The Western-backed Palestinian government in the West Bank said Tuesday it will hold local council elections as soon as possible - a surprise move reflecting fears that massive anti-government protests in Egypt could inspire unrest here, too.
The announcement was one of many responses among the region's Western-backed governments - many with questionable legitimacy and limited popular support - to reduce the chances their own people will rise up against them.
In neighboring Jordan, hereditary monarch King Abdullah II fired his government following street protests and ordered an ex-prime minister to launch immediate political reforms.
The Palestinian Authority has not held elections since 2006, leaving the president and members of parliament in office after their elected terms ended.
In Tuesday's announcement, Palestinian Prime Minister Salam Fayyad's Cabinet said it would set dates for local elections during its next session, probably next week.
Fayyad hopes to hold the vote in both the West Bank and Gaza Strip. But Hamas, which rules Gaza and is in a bitter rivalry with the West Bank government, said Fayyad has no right to call for elections.
The Palestinian Authority - a huge recipient of American and European aid - has had a spotty record with democracy in recent years.
Palestinian President Mahmoud Abbas canceled local elections in the West Bank in 2010 when it appeared that his Fatah movement would lose key seats to independents.
Fatah has been burned twice before by heading into elections despite warnings of impending defeat. Hamas scored heavily in 2005 municipal elections and won a strong majority in the Palestinian parliament the next year.
Elections have not been held in the territories since.
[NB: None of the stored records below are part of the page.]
(** * jout ps: the process collectors of antonmedv/jout

  A shallow embedding of the three platform collectors of [cmd/ps]
  (Linux [/proc], Darwin [ps axo], Windows PowerShell CIM) and of the
  helpers they are built from, with the properties of the
  specification stated and proved over it.

  Go strings are byte sequences: they are modelled as [list ascii].
  [int], [int64] and [uint64] are modelled as [Z] with the wrap-around
  written out where the code can reach it.  The Go standard library
  functions the collectors call ([strings], [strconv], [bufio],
  [time.Date]) are modelled from their documented behaviour in the
  modules [Strings], [Strconv], [Bufio] and [Time]. *)

From Stdlib Require Import ZArith Ascii String List Lia Bool.
From stdpp Require Import base option list gmap strings.
Import ListNotations.

#[local] Open Scope Z_scope.

(** A Go [string]: an immutable sequence of bytes. *)
Abbreviation gostring := (list ascii).

(** Literals are written as ordinary string literals. *)
Coercion list_ascii_of_string : string >-> list.

Definition code (c : ascii) : Z := Z.of_N (N_of_ascii c).

Definition isDigit (c : ascii) : bool := (48 <=? code c) && (code c <=? 57).

Definition digitVal (c : ascii) : Z := code c - 48.

(** [len(s)] *)
Definition len (s : gostring) : Z := Z.of_nat (length s).

(** [s[lo:hi]], [s[lo:]] and [s[:hi]] for indices the caller has checked. *)
Definition slice (s : gostring) (lo hi : Z) : gostring :=
take (Z.to_nat (hi - lo)) (drop (Z.to_nat lo) s).
Definition sliceFrom (s : gostring) (lo : Z) : gostring := drop (Z.to_nat lo) s.
Definition sliceTo (s : gostring) (hi : Z) : gostring := take (Z.to_nat hi) s.

Definition streq (a b : gostring) : bool := bool_decide (a = b).

(** 64-bit two's complement wrap-around of a mathematical integer. *)
Definition wrap64 (z : Z) : Z := (z + 2 ^ 63) mod 2 ^ 64 - 2 ^ 63.

Definition maxInt64 : Z := 2 ^ 63 - 1.
Definition minInt64 : Z := - 2 ^ 63.

(** ** Package [strings] *)
Module Strings.
(** [a == b] (IsLooselyEqual).  A [Blob] compared with a primitive is
    converted to the string ["[object Blob]"]. *)
Definition loose_eq (a b : Value) : bool :=
  match a, b with
  | VUndefined, (VUndefined | VNull) => true
  | VNull, (VUndefined | VNull) => true
  | VUndefined, _ | VNull, _ | _, VUndefined | _, VNull => false
  | VNum x, VNum y => num_eqb x y
  | VStr x, VStr y => String.eqb x y
  | VBool x, VBool y => Bool.eqb x y
  | VBlob, VBlob => true
  | VNum x, VStr y => num_eqb x (string_to_number y)
  | VStr x, VNum y => num_eqb (string_to_number x) y
  | VBool x, VNum y => num_eqb (bool_to_number x) y
  | VNum x, VBool y => num_eqb x (bool_to_number y)
  | VBool x, VStr y => num_eqb (bool_to_number x) (string_to_number y)
  | VStr x, VBool y => num_eqb (string_to_number x) (bool_to_number y)
  | VBlob, VStr y => String.eqb "[object Blob]" y
  | VStr x, VBlob => String.eqb x "[object Blob]"
  | VBlob, VNum _ | VNum _, VBlob => false
  | VBlob, VBool _ | VBool _, VBlob => false
  end.

(** ** JSON *)

(** What [JSON.stringify] makes of a value inside an array: [undefined],
    [NaN] and the infinities become [null]; a [Blob] has no enumerable
    property and becomes the empty object. *)
Inductive Json : Type :=
| JNull
| JBool (b : bool)
| JNumber (q : Q)
| JString (s : string)
| JEmptyObject.

Definition to_json (v : Value) : Json :=
  match v with
  | VUndefined | VNull => JNull
  | VBool b => JBool b
  | VNum (Fin q) => JNumber q
  | VNum _ => JNull
  | VStr s => JString s
  | VBlob => JEmptyObject
  end.

(** ** Exceptions *)

Inductive ErrorKind : Type := GenericError | TypeError | RangeError.

Record Error : Type := mkError { kind : ErrorKind; message : string }.

(** What a [throw] statement can throw here: an [Error] object, or
    [undefined] (a variable that was never assigned). *)
Inductive Thrown : Type :=
| Exception (e : Error)
| ThrownUndefined.

Inductive Completion (A : Type) : Type :=
| Return (a : A)
| Throw (e : Thrown).

Arguments Return {A} a.
Arguments Throw {A} e.

(** [new Error(message)] *)
Definition newError (message : string) : Thrown :=
  Exception {| kind := GenericError; message := message |}.

(** A computation over a state [S] that returns or throws; the state
    survives a throw. *)
Definition M (S A : Type) : Type := S -> Completion A * S.

Definition ret {S A : Type} (a : A) : M S A := fun s => (Return a, s).

Definition throw {S A : Type} (e : Thrown) : M S A := fun s => (Throw e, s).

Definition bind {S A B : Type} (m : M S A) (k : A -> M S B) : M S B :=
  fun s =>
    match m s with
    | (Return a, s1) => k a s1
    | (Throw e, s1) => (Throw e, s1)
    end.

(** [try { m } catch (e) { handler(e) }] *)
Definition try_catch {S A : Type} (m : M S A) (handler : Thrown -> M S A) : M S A :=
  fun s =>
    match m s with
    | (Return a, s1) => (Return a, s1)
    | (Throw e, s1) => handler e s1
    end.

(** A statement that only changes the state. *)
Definition effect {S : Type} (f : S -> S) : M S unit := fun s => (Return tt, f s).

Definition gets {S A : Type} (f : S -> A) : M S A := fun s => (Return (f s), s).

Definition string_of_Z (z : Z) : string := NilZero.string_of_int (Z.to_int z).


Declare Scope js_scope.
Delimit Scope js_scope with js.

Notation "'let*' x := m 'in' k" := (bind m (fun x => k))
  (at level 10, x name, m at level 100, k at level 200) : js_scope.
Notation "'do*' m 'in' k" := (bind m (fun _ => k))
  (at level 10, m at level 100, k at level 200) : js_scope.

End Js.

(* ===================================================================== *)
(** * [TutorialStepManager]                                               *)
(* ===================================================================== *)

Module StepManager.

(** An entry of [stepConfigs].  A field that an entry does not set reads as
    [undefined]: falsy for [required] and [autoAdvance], no key for
    [validation]. *)
Record StepConfig : Type := mkConfig {
  type : option string;
  required : bool;
  autoAdvance : bool;
  validation : option string
}.

(** [{}], what [getStepConfig] returns for a step without entry. *)
Definition emptyConfig : StepConfig :=
  {| type := None; required := false; autoAdvance := false; validation := None |}.

(** [this.stepConfigs], assigned once by the constructor. *)
Definition stepConfigs (step : Z) : option StepConfig :=
  match step with
  | 1 => Some (mkConfig (Some "intro") false false None)
  | 2 => Some (mkConfig (Some "action") true true (Some "video_played"))
  | 3 => Some (mkConfig (Some "info") false false None)
  | 4 => Some (mkConfig (Some "action") true true (Some "clicked_yes"))
  | 5 => Some (mkConfig (Some "input") true false (Some "entered_text"))
  | 6 => Some (mkConfig (Some "action") true true (Some "clicked_start_time"))
  | 7 => Some (mkConfig (Some "action") true true (Some "clicked_end_time"))
  | 8 => Some (mkConfig (Some "info") false false None)
  | 9 => Some (mkConfig (Some "action") true true (Some "clicked_save"))
  | 10 => Some (mkConfig (Some "completion") false false None)
  | _ => None
  end.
Abbas' four-year term expired in 2009, though it has been extended indefinitely. The parliament's term expired in 2010, though it, too, continues to serve.
Further complicating matters, Hamas took over the Gaza Strip by force in 2007 and set up a rival government. Egyptian-sponsored efforts to reconcile the two governments have repeatedly failed.
Before Tuesday, West Bank officials said they couldn't hold elections while the two territories remained divided.
Tuesday's announcement did not mention presidential or parliamentary elections, though Abbas aide Nimr Hamad said the division prevented these from taking place.
Hamas blasted the announcement, saying no vote could be held until the territories are united under a single government.
Elections are supposed to come after reconciliation has been reached, as part of that reconciliation, Hamas spokesman Fawzi Barhoum told The Associated Press.
The announcement's timing suggested it came in response to the days of massive street protests in Egypt calling for the ouster of President Hosni Mubarak.
Cabinet Secretary Naim Abu al-Hommos denied any link, telling The Associated Press the Cabinet had been waiting for the right atmosphere to hold elections.
Also on Tuesday, a Gaza activist said Hamas police prevented a handful of people from demonstrating in solidarity with Egyptian protesters.
Asma al-Ghoul said she and a small group of demonstrators had gathered Monday in central Gaza City when police came to stop them. She said police detained and roughed up some demonstrators.
New York-based Human Rights watch called on Hamas to stop arbitrarily interfering with peaceful demonstrations about Egypt or anything else.
Hamas police had no comment.
The Western-backed Palestinian Authority in the West Bank, which considers Egypt an ally, put down a similar protest this week - reflecting fears of unrest among its own population.